C. J. Cherryh's Forty Thousand in Gehenna (1983) is a classic, and shows Cherryh's mastery of the presentation of alien minds. In this case, she makes the non-humans even more alien by having humans become incomprehensible to their own kind in the process of living and working with them.

The story takes place on the border between Alliance and Union space. In a political move, the Union sets up a colony on a remote world, and then fails to resupply it, leaving the colonists on their own. The colonists discover that the planet is inhabited, something the surveys failed to notice. The Caliban (various species of lizard, from smaller than a dog to as large as a brontosaurus) don't seem to be intelligent, though it's hard for the under-supplied colonists to control them and keep them out of the settlement.

The settlers start out as a mix of a few thousand natural-born humans and the titular 40,000 Azi (programmed humans). The plan of the settlement is to remove the programming once the settlement is set up, and allow the Azi to marry, raise families, and farm the land. The first generation of Azi have a hard time adapting to their freedom, and don't have any experience of family, so they don't do a good job with the next generation. At first arrival, the Azi vastly outnumber the free humans, so the resulting culture is a result of the natural forces that arise from the mixing of untutored second generation Azi and caliban than anything the Union planners might have intended.

Two generations later, a resupply expedition arrives, and tries to figure out how to deal with the cultural mix of Humans and Caliban. The expedition's leaders are slow to realize that the caliban represent a separate intelligence from the feral colonists. Eventually, anthropologists learn enough from the divergent societies (the colonists have split into warring factions) to understand that there are two alien groups (diverged humans and the Caliban who have adapted to a human presence) to be integrated into the galactic civilization.

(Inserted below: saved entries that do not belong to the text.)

Lemma claimed_one op : claimed [op] = Z.max 1 (default 1 (proposed op)).
Proof. destruct op; simpl; unfold claimed; simpl; lia. Qed.

Lemma claimed_pos a : 1 <= claimed a.
Proof. unfold claimed. induction (omap proposed a); simpl; lia. Qed.

(** A split of [ops ++ [op]] is a split of [ops] or ends at [op]. *)
Lemma snoc_split {A} (ops : list A) op before x later :
  ops ++ [op] = before ++ x :: later ->
  (later = [] /\ before = ops /\ x = op) \/ exists later', later = later' ++ [op] /\ ops = before ++ x :: later'.
Proof.
  destruct later as [|y later] using rev_ind; intros H.
  - left. apply app_inj_2 in H as [-> [= ->]]; done.
  - right. exists later. rewrite app_comm_cons, app_assoc in H. apply app_inj_2 in H as [-> [= ->]]; done.
Qed.

Lemma superseded_snoc_claim ops op : claimed ops < claimed (ops ++ [op]) -> ~ superseded (ops ++ [op]).
Proof.
  intros Hc (b & x & l & e & Hs & He & Hlt & Hb). destruct (snoc_split _ _ _ _ _ Hs) as [(-> & -> & ->)|(l' & -> & ->)]; [lia|].
  rewrite claimed_app in Hc, Hb at 1. rewrite claimed_app in Hc. lia.
Qed.

Lemma superseded_snoc ops op :
  claimed (ops ++ [op]) = claimed ops ->
  superseded (ops ++ [op]) <-> superseded ops \/ exists e, seen op = Some e /\ claimed ops < e.
Proof.
  intros Hc. split.
  - intros (b & x & l & e & Hs & He & Hlt & Hb). rewrite Hc in *.
    destruct (snoc_split _ _ _ _ _ Hs) as [(-> & -> & ->)|(l' & -> & ->)]; [right; eauto|].
    left. by exists b, x, l', e.
  - intros [(b & x & l & e & -> & He & Hlt & Hb)|(e & He & Hlt)].
    + exists b, x, (l ++ [op]), e. rewrite Hc. split_and!; try done. by rewrite <- app_assoc.
    + exists ops, op, [], e. by rewrite Hc.
Qed.

Lemma quorum_snoc_claim ops op : claimed ops < claimed (ops ++ [op]) -> ~ quorum_down (ops ++ [op]).
Proof.
  intros Hc (b & q & a & l & Hs & He & Hb). destruct (snoc_split _ _ _ _ _ Hs) as [(-> & -> & _)|(l' & -> & ->)]; [lia|].
  rewrite claimed_app in Hc, Hb at 1. rewrite claimed_app in Hc. lia.
Qed.

Lemma quorum_snoc ops op :
  claimed (ops ++ [op]) = claimed ops ->
  quorum_down (ops ++ [op]) <->
  (quorum_down ops /\ op <> QuorumRestored) \/ exists q a, op = QuorumLost q a.
Proof.
  intros Hc. split.
  - intros (b & q & a & l & Hs & He & Hb). rewrite Hc in *.
    destruct (snoc_split _ _ _ _ _ Hs) as [(-> & -> & <-)|(l' & -> & ->)]; [right; eauto|].
    left. split; [exists b, q, a, l'; set_solver|set_solver].
  - intros [[(b & q & a & l & -> & He & Hb) Hop]|(q & a & ->)].
    + exists b, q, a, (l ++ [op]). rewrite Hc. split_and!; [by rewrite <- app_assoc|set_solver|done].
    + exists ops, q, a, []. rewrite Hc. split_and!; [done|set_solver|done].
Qed.

(** The state an operation leaves, as a function of what it proposes and shows. *)
Lemma apply_op_state g op :
  let g' := (apply_op g op).1 in
  ownEpoch g' = match proposed op with Some e => Z.max (ownEpoch g) e | None => ownEpoch g end /\
  (ownEpoch g < ownEpoch g' -> standby g' = false /\ degraded g' = false) /\
  (ownEpoch g' = ownEpoch g ->
     standby g' = standby g || match seen op with Some e => ownEpoch g <? e | None => false end /\
     degraded g' = match op with QuorumLost _ _ => true | QuorumRestored => false | _ => degraded g end).
Proof.
  destruct op as [e s w|e|e r|q a|]; simpl.
  - unfold OnInboundFrame. destruct (_ <? _) eqn:E; simpl.
    + split_and!; [done|lia|]. by rewrite orb_true_r.
    + destruct (_ && _); simpl; (split_and!; [done|lia|]); by rewrite orb_false_r.
  - unfold ObserveEpoch. destruct (_ <? _) eqn:E; simpl; (split_and!; [done|lia|]); by rewrite ?orb_true_r, ?orb_false_r.
  - unfold TakeOwnership. destruct (Z.leb_spec e (ownEpoch g)); simpl; (split_and!; [lia|lia|]); [by rewrite orb_false_r|lia].
  - split_and!; [done|lia|]. by rewrite orb_false_r.
  - split_and!; [done|lia|]. by rewrite orb_false_r.
Qed.

Section Guard.
Context (nid : string) (emit close : bool).

Abbreviation after_ops ops := ((run_ops (with_callbacks emit close (NewAnchorEpochGuard nid)) ops).1).

Lemma guard_history ops :
  let g := after_ops ops in
  ownEpoch g = claimed ops /\ (standby g = true <-> superseded ops) /\ (degraded g = true <-> quorum_down ops).
Proof.
  induction ops as [|op ops (IHo & IHs & IHd)] using rev_ind; cbv zeta.
  { split_and!; [done| |]; (split; [done|]).
    - intros ([] & ? & ? & ? & ? & _); simplify_list_eq.
    - intros ([] & ? & ? & ? & ? & _); simplify_list_eq. }
  rewrite run_ops_snoc. destruct (apply_op_state (after_ops ops) op) as (Ho & Hup & Hsame).
  set (g := after_ops ops) in *. set (g' := (apply_op g op).1) in *.
  assert (Hc : ownEpoch g' = claimed (ops ++ [op])).
  { rewrite claimed_app, claimed_one, Ho, IHo. pose proof (claimed_pos ops). destruct (proposed op); simpl; lia. }
  split; [done|]. destruct (Z.eq_dec (claimed (ops ++ [op])) (claimed ops)) as [E|E].
  - rewrite superseded_snoc, quorum_snoc by done. destruct Hsame as [-> ->]; [congruence|].
    rewrite orb_true_iff, IHs, IHo. split.
    + f_equiv. destruct (seen op) as [e|]; [rewrite Z.ltb_lt; naive_solver|naive_solver].
    + destruct op; rewrite ?IHd; naive_solver.
  - assert (claimed ops < claimed (ops ++ [op])) by (rewrite claimed_app in *; lia).
    destruct Hup as [-> ->]; [lia|]. split; (split; [done|]); intros H'; exfalso;
      [by eapply superseded_snoc_claim|by eapply quorum_snoc_claim].
Qed.

(** The epoch fence, over every history of an anchor: its epoch is the greatest
    one it claimed; a frame is fenced exactly when it carries a greater one; and a
    topology write is accepted exactly when it is not fenced, no epoch greater than
    the anchor's own has been seen since it last claimed ownership, and quorum has
    not been lost since without being restored.  Reads are only ever fenced. *)
Theorem epoch_fencing ops e sender :
  let g := after_ops ops in
  let answer w := (OnInboundFrame g e sender w).1.1 in
  let code w := te_NwpErrorCode <$> answer w in
  OwnEpoch g = claimed ops /\
  (forall w, code w = Some ErrAnchorEpochFenced <-> claimed ops < default 1 e) /\
  (code true = Some ErrAnchorNotLeader <-> default 1 e <= claimed ops /\ (superseded ops \/ quorum_down ops)) /\
  (answer true = None <-> default 1 e <= claimed ops /\ ~ superseded ops /\ ~ quorum_down ops) /\
  (answer false = None <-> default 1 e <= claimed ops).
Proof.
  cbv zeta. destruct (guard_history ops) as (Ho & Hs & Hd). rewrite <- Hs, <- Hd, <- Ho.
  unfold OnInboundFrame. destruct (Z.ltb_spec (ownEpoch (after_ops ops)) (default 1 e)); simpl.
  - split_and!; [done|by intros|naive_solver lia|naive_solver lia|naive_solver lia].
  - split; [done|]. split; [intros []; [destruct (standby _), (degraded _)|]; simpl; (split; [done|lia])|].
    split_and!; [| |by split].
    + destruct (standby _), (degraded _); simpl; naive_solver.
    + destruct (standby _), (degraded _); simpl; naive_solver.
Qed.

(** *** Callbacks *)

(** The guard takes ownership back from standby. *)
Definition regains (g : AnchorEpochGuard) (op : guard_op) : bool :=
  match op with Take e _ => standby g && (ownEpoch g <? e) | _ => false end.

Fixpoint regained (g : AnchorEpochGuard) (ops : list guard_op) : Z :=
  match ops with
  | [] => 0
  | op :: r => (if regains g op then 1 else 0) + regained (apply_op g op).1 r
  end.

Definition closings (effs : list effect) : Z :=
  Z.of_nat (length (List.filter (fun x => match x with StreamsClosed => true | _ => false end) effs)).

Definition no_observe (op : guard_op) : bool := match op with Observe _ => false | _ => true end.

Lemma closings_app a b : closings (a ++ b) = closings a + closings b.
Proof. unfold closings. rewrite List.filter_app, length_app. lia. Qed.
End Guard.

Definition standing (g : AnchorEpochGuard) : Z := if standby g then 1 else 0.

Lemma closings_emit g ev : closings (emit_if g ev) = 0.
Proof. unfold emit_if. by destruct (EmitEvent g). Qed.

Lemma apply_op_closings g op :
  CloseStreams g = true -> no_observe op = true ->
  CloseStreams (apply_op g op).1 = true /\
  closings (apply_op g op).2 + standing g = (if regains g op then 1 else 0) + standing (apply_op g op).1.
Proof.
  intros Hc Hn. unfold standing. destruct op as [e s w|e|e r|q a|]; [..|done]; simpl.
  - unfold OnInboundFrame. destruct (_ <? _); simpl.
    + split; [done|]. destruct (standby g); simpl; [done|]. by rewrite closings_app, closings_emit, Hc.
    + by destruct (_ && _).
  - done.
  - unfold TakeOwnership. destruct (Z.leb_spec e (ownEpoch g)) as [H|H]; simpl.
    + rewrite (proj2 (Z.ltb_ge _ _) H), andb_false_r. done.
    + rewrite (proj2 (Z.ltb_lt _ _) H), andb_true_r, closings_emit. by destruct (standby g).
  - by rewrite closings_emit.
Qed.

(** Streams are closed once for every loss of ownership: in a history of an
    anchor with the callback set that learns of other epochs from frames, the
    number of times the streams were closed is the number of times ownership was
    regained from standby, plus one when the anchor is a standby now. *)
Theorem streams_closed_once nid emit ops :
  forallb no_observe ops = true ->
  let g0 := with_callbacks emit true (NewAnchorEpochGuard nid) in
  let '(g, effs) := run_ops g0 ops in
  closings effs = regained g0 ops + (if standby g then 1 else 0).
Proof.
  intros Hn. cbv zeta. set (g0 := with_callbacks emit true (NewAnchorEpochGuard nid)).
  assert (H : forall g, CloseStreams g = true ->
    let '(g', effs) := run_ops g ops in closings effs + standing g = regained g ops + standing g').
  { clear g0. induction ops as [|op ops IH]; intros g Hc; simpl; [reflexivity|]. simpl in Hn. apply andb_prop in Hn as [Hop Hn].
    destruct (apply_op_closings g op Hc Hop) as [Hc1 H1]. destruct (apply_op g op) as [g1 e1]. simpl in *.
    specialize (IH Hn g1 Hc1). destruct (run_ops g1 ops) as [g2 e2]. rewrite closings_app. lia. }
  specialize (H g0 eq_refl). destruct (run_ops g0 ops) as [g effs]. unfold standing in H at 2. simpl in H. unfold standing in H. simpl in H. lia.
Qed.

(** ** What the guard does not keep *)

(** The guard does not remember the epochs it has seen: an anchor that was
    fenced by a peer at epoch e may take ownership at that same epoch, against the
    documented rule that a new epoch exceeds every observed one.  Then both anchors
    are active at epoch e, neither fences the other's frames, and both accept
    topology writes. *)
Theorem split_brain a b e reason :
  1 < e ->
  let peer := (TakeOwnership (NewAnchorEpochGuard b) e reason).1.2 in
  let fenced := OnInboundFrame (NewAnchorEpochGuard a) (Some (OwnEpoch peer)) b false in
  let '(result, self, _) := TakeOwnership fenced.1.2 e reason in
  te_NwpErrorCode <$> fenced.1.1 = Some ErrAnchorEpochFenced /\ is_ok result = true /\
  IsActive self = true /\ IsActive peer = true /\ OwnEpoch self = OwnEpoch peer /\
  OnInboundFrame self (Some (OwnEpoch peer)) b true = (None, self, []) /\
  OnInboundFrame peer (Some (OwnEpoch self)) a true = (None, peer, []).
Proof.
  intros He. assert (H1 : (e <=? 1) = false) by lia. assert (H2 : (1 <? e) = true) by lia.
  unfold TakeOwnership, OnInboundFrame, OwnEpoch, IsActive. simpl. rewrite H1. simpl. rewrite H2. simpl. rewrite H1.
  simpl. by rewrite Z.ltb_irrefl.
Qed.

(** An anchor that only observes a greater epoch becomes a standby without closing
    its streams or announcing a successor, then or when the frame that fences it
    arrives. *)
Theorem observe_silences a emit close e sender w :
  1 < e ->
  let g := with_callbacks emit close (NewAnchorEpochGuard a) in
  let '(g', effs) := run_ops g [Observe e; Inbound (Some e) sender w] in
  standby g' = true /\ effs = [].
Proof.
  intros He. cbv zeta. simpl. unfold ObserveEpoch. simpl. rewrite (proj2 (Z.ltb_lt _ _)) by lia.
  unfold OnInboundFrame. simpl. rewrite (proj2 (Z.ltb_lt _ _)) by lia. done.
Qed.

(** ** Witnesses *)

Example split_brain_witness :
  let peer := MkGuard "b" 2 false false false false in
  OnInboundFrame peer (Some 2) "a" true = (None, peer, []).
Proof. apply (split_brain "a" "b" 2 "planned"). lia. Defined.

Definition sample_ops : list guard_op :=
  [Inbound (Some 3) "b" true; Take 4 ""; QuorumLost 3 1; Inbound (Some 7) "c" false].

I've read many stories set in Cherryh's Alliance-Union universe, and this is probably the only one in which Azis play a prominent role as individual characters. Normally they're present to show how a high-tech society would hold slaves. They're treated relatively well physically, but have their mental lives completely controlled. In this story, they're prepped for the mission with hints and build up that they will be learning to live on their own and that this is a great honor and an important mission. The latter is part of their standard indoctrination, so while they believe it, they don't assign it any particular significance. There's a little bit of hinting that they are excited about the opportunity to be free individuals, but as it turns out, their foreboding about having to manage their own affairs is more to the point. Shortly after the colony is founded, the resupply mission fails to arrive, and the technology that was used to give them reassuranc and training starts to break down. Since additional tools and technical assistance would also have arrived at the same time, the Azi and the other colonists experience their new freedom as part of a package deal with the gradual decay of their technology base. It's too small a colony to be self sufficient in maintaining the technology, though they are capable of feeding themselves as long as everyone works the land. In the end, what could have been an interesting story about discovering how to live a self-directed life is side-steped because the manumission happens in conjunction with a general breakdown in the social order.

It's not surprising that the children of the colonists, growing up in an impoverished settlement, surrounded by nearly incomprehensible but strangely communicative alien beasts grow up estranged from the previous generation. Few of the elders know enough about survival skills in farming or exploration to be of much help, their myths are suited to a much more technological society, and the vast majority of the older generation learned skills as they needed them from the tapes they were fed along with the programming that kept them docile. Given this, it's not surprising that their children charted a new course, but it is interesting to see how Cherryh presents their divergence, and the fumbling steps the envoys from civilization take in their attempts to control and understand them. Cherryh also does a good job of showing how bureaucracy and politics interfere in the task.

I apparently started reading this once before, since I see that Google's cached summary of a 2005 review I wrote has it in my "Currently Reading" list. I'm pretty sure I didn't get very far, because the story was all new to me this time. It's also been on my list for a while, but it took me a while to find a copy. (And then to find another.)